- Exercise details
Only the lines below between the ones containing "is never loaded again. *)" and "destruct (clicks_loads ext", inclusive, are to be reproduced, each exactly as it stands.

- Records for this exercise
◆ ◆ ◆ ◆ ◆

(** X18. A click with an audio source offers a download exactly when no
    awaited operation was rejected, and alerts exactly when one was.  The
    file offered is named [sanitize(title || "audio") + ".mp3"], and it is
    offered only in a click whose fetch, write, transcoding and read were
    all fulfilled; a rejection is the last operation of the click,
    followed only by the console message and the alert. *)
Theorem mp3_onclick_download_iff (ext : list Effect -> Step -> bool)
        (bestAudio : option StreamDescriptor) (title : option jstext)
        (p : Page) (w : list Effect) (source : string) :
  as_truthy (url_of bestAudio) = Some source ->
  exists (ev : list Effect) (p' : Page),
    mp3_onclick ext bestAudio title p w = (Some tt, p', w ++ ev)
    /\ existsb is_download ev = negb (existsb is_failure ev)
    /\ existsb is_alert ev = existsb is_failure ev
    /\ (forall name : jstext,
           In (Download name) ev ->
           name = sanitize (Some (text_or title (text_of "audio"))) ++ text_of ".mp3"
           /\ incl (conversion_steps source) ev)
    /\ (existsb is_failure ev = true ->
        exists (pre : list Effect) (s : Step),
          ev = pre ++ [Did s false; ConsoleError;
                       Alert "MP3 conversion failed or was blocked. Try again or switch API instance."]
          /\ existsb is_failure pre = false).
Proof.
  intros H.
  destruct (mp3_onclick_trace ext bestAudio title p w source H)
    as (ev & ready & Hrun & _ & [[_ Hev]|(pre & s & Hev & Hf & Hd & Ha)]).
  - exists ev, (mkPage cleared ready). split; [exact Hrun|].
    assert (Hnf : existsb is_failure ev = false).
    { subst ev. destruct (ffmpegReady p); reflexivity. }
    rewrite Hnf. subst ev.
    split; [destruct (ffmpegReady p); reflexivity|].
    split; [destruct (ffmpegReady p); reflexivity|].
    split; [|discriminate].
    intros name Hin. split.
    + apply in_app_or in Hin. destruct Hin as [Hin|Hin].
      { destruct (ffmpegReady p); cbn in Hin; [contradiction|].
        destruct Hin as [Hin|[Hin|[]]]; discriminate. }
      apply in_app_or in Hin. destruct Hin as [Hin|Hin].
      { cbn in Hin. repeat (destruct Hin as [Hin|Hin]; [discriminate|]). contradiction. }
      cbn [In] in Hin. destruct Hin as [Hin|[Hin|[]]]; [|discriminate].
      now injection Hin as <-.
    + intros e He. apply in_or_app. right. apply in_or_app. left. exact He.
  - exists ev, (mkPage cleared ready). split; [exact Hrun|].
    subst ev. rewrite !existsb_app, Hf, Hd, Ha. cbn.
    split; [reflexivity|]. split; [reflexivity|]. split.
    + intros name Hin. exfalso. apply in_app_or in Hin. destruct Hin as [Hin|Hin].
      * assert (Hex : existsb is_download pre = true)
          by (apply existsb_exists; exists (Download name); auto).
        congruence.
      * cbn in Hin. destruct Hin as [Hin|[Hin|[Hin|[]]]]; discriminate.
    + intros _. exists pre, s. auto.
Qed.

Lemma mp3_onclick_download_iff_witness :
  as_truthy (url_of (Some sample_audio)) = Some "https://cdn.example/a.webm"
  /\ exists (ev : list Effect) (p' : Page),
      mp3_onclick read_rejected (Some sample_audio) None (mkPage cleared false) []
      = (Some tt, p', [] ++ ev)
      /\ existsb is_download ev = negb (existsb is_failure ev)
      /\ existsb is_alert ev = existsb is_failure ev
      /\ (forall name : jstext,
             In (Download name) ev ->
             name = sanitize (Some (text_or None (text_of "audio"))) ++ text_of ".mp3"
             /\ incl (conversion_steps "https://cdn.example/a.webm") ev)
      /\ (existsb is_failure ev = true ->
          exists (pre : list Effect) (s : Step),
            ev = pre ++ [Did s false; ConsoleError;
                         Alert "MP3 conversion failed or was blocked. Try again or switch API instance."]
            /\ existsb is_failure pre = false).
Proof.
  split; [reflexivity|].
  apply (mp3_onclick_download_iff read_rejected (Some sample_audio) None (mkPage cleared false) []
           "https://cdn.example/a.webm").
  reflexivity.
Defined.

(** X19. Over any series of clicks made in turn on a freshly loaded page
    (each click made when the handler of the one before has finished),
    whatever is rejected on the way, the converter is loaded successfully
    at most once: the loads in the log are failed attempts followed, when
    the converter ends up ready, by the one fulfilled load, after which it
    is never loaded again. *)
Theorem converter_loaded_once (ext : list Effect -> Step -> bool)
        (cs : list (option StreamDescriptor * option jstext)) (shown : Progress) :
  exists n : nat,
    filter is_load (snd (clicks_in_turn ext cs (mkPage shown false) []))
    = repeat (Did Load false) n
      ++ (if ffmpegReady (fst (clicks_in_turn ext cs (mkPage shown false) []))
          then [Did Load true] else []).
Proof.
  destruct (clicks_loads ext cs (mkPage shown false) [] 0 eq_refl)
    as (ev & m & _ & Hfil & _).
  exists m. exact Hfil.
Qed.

◆ ◆ ◆ ◆ ◆

- Written reply
    is never loaded again. *)
Theorem converter_loaded_once (ext : list Effect -> Step -> bool)
        (cs : list (option StreamDescriptor * option jstext)) (shown : Progress) :
  exists n : nat,
    filter is_load (snd (clicks_in_turn ext cs (mkPage shown false) []))
    = repeat (Did Load false) n
      ++ (if ffmpegReady (fst (clicks_in_turn ext cs (mkPage shown false) []))
          then [Did Load true] else []).
Proof.
  destruct (clicks_loads ext cs (mkPage shown false) [] 0 eq_refl)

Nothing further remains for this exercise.